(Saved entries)
(* ===== verification/LinuxEmulation.v ===== *)
(** The emulation backends of Linux (input-emulation/src/wlroots.rs, x11.rs,
    xdg_desktop_portal.rs and libei.rs) and the dummy one (dummy.rs), a module
    for each.

    What a backend asks of its display server is a log in its state.  The
    answers are arguments: whether a flush of the Wayland connection succeeds,
    whether the portal answers a call, what the devices of libei report. *)

From Stdlib Require Import Floats.SpecFloat.
From S2P Require Import Prelude InputEvent Geometry Scancode Doubles Backend Emulation.
From S2P Require Proto Codec Wire.
#[local] Open Scope Z_scope.

(** * wlroots *)

Module Wlroots.

(** [XMods], with the operations of bitflags on it. *)
Definition toggle (m f : Z) : Z := Z.lxor m f.

Definition pressed_mask (key : Linux.Linux) : Z :=
  match key with
  | Linux.KeyLeftShift | Linux.KeyRightShift => XMods.ShiftMask
  | Linux.KeyLeftCtrl | Linux.KeyRightCtrl => XMods.ControlMask
  | Linux.KeyLeftAlt | Linux.KeyRightalt => XMods.Mod1Mask
  | Linux.KeyLeftMeta | Linux.KeyRightmeta => XMods.Mod4Mask
  | _ => 0
  end.
Definition locked_mask (key : Linux.Linux) : Z :=
  match key with
  | Linux.KeyCapsLock => XMods.LockMask
  | Linux.KeyNumlock => XMods.Mod2Mask
  | Linux.KeyScrollLock => XMods.Mod3Mask
  | _ => 0
  end.
(** The new modifiers, if the key is one. *)
Definition update_by_key_event (mods key state : Z) : option Z :=
  k ← Linux.try_from_u32 key;
  if (pressed_mask k =? 0) && (locked_mask k =? 0) then None
  else Some (if state =? 1 then Z.lor mods (pressed_mask k)
             else toggle (Z.ldiff mods (pressed_mask k)) (locked_mask k)).
Definition update_by_mods_event (depressed locked : Z) : Z :=
  Z.lor (XMods.from_bits_truncate depressed) (XMods.from_bits_truncate locked).
Definition mask_locks (mods : Z) : Z := Z.land mods (Z.lor XMods.LockMask (Z.lor XMods.Mod2Mask XMods.Mod3Mask)).
Definition mask_pressed (mods : Z) : Z :=
  Z.land mods (Z.lor XMods.ShiftMask (Z.lor XMods.ControlMask (Z.lor XMods.Mod1Mask XMods.Mod4Mask))).

(** Requests on a virtual pointer or keyboard, named by the number that their
    creation gave them. *)
Inductive request : Type :=
| CreatePointer (id : nat) | CreateKeyboard (id : nat) | SetKeymap (id : nat) (keymap : Z)
| DestroyPointer (id : nat) | DestroyKeyboard (id : nat)
| PMotion (id : nat) (time : Z) (dx dy : f64)
| PButton (id : nat) (time button state : Z)
| PAxis (id : nat) (time axis : Z) (value : f64)
| PAxisDiscrete (id : nat) (time axis : Z) (value : double) (discrete : Z)
| PAxisSource (id : nat)
| PFrame (id : nat)
| KKey (id : nat) (time key state : Z)
| KModifiers (id : nat) (depressed latched locked group : Z).

Record VirtualInput : Type := mkInput { object : nat; modifiers : Z }.
Record State : Type := mkState {
  keymap : option Z;
  input_for_client : gmap EmulationHandle VirtualInput;
  last_flush_failed : bool;
  requests : list request;
  next_object : nat;
  flushes : nat
}.

Inductive flush_result : Type := Flushed | WouldBlock | ProtocolError | OtherError.
#[export] Instance flush_result_eq_dec : EqDecision flush_result.
Proof. solve_decision. Defined.

Definition set_keymap (k : option Z) (s : State) : State :=
  mkState k (input_for_client s) (last_flush_failed s) (requests s) (next_object s) (flushes s).
Definition set_inputs (m : gmap EmulationHandle VirtualInput) (s : State) : State :=
  mkState (keymap s) m (last_flush_failed s) (requests s) (next_object s) (flushes s).
Definition set_failed (b : bool) (s : State) : State :=
  mkState (keymap s) (input_for_client s) b (requests s) (next_object s) (flushes s).
Definition ask (rs : list request) (s : State) : State :=
  mkState (keymap s) (input_for_client s) (last_flush_failed s) (requests s ++ rs) (next_object s) (flushes s).
Definition one_object (s : State) : State :=
  mkState (keymap s) (input_for_client s) (last_flush_failed s) (requests s) (S (next_object s)) (flushes s).
Definition one_flush (s : State) : State :=
  mkState (keymap s) (input_for_client s) (last_flush_failed s) (requests s) (next_object s) (S (flushes s)).

(** The conversions of the generated enumerations: [Axis] and [ButtonState]
    have the values 0 and 1. *)
Definition try_enum (z : Z) : option Z := if (z =? 0) || (z =? 1) then Some z else None.

Section wlroots.
(** The time of the system in milliseconds, and the answer to a flush. *)
Variable now : Z.
Variable flush : nat → flush_result.
Abbreviation M := (ST State EmulationError).

Definition do_flush : M flush_result := n ← gets flushes; modify_st one_flush ≫= λ _, mret (flush n).
(* ===== verification/IpcSocket.v ===== *)
(** The socket between the daemon and its frontends (lan-mouse-ipc/src/
    listen.rs, connect_async.rs and connect.rs): one JSON object per line in
    both directions.

    The JSON of serde is a class: a text of one line that is read back.  A
    connection is a number; the bytes on their way to the daemon are in its
    stream, those the daemon wrote are in [written].  [order] is the order in
    which the select of the streams polls them, [write] how many bytes the
    system takes of a write, if it does not fail. *)

From S2P Require Import Prelude Text InputCapture.

(** * JSON, a line each *)

Class Json (A : Type) := { to_json : A → string; from_json : string → option A }.
Definition newline : byte := x0a.
Definition carriage_return : byte := x0d.
(** serde reads back what it writes, escapes every control character, and
    writes no more than the Rust string is. *)
Class JsonLaws (A : Type) `{Json A} : Prop := {
  from_to_json a : from_json (to_json a) = Some a;
  json_one_line a b : b ∈ as_bytes (to_json a) → b ≠ newline ∧ b ≠ carriage_return;
  json_utf8 a : utf8_valid (as_bytes (to_json a)) = true
}.

Inductive IpcError : Type := IoError | JsonError | Timeout.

→ **WHAT IS EXPECTED**
Wherever the string "flushes" appears in the records above, copy the line it sits in.

→ **TASK RESPONSE**
  flushes : nat
  mkState k (input_for_client s) (last_flush_failed s) (requests s) (next_object s) (flushes s).
  mkState (keymap s) m (last_flush_failed s) (requests s) (next_object s) (flushes s).
  mkState (keymap s) (input_for_client s) b (requests s) (next_object s) (flushes s).
  mkState (keymap s) (input_for_client s) (last_flush_failed s) (requests s ++ rs) (next_object s) (flushes s).
  mkState (keymap s) (input_for_client s) (last_flush_failed s) (requests s) (S (next_object s)) (flushes s).
  mkState (keymap s) (input_for_client s) (last_flush_failed s) (requests s) (next_object s) (S (flushes s)).
Definition do_flush : M flush_result := n ← gets flushes; modify_st one_flush ≫= λ _, mret (flush n).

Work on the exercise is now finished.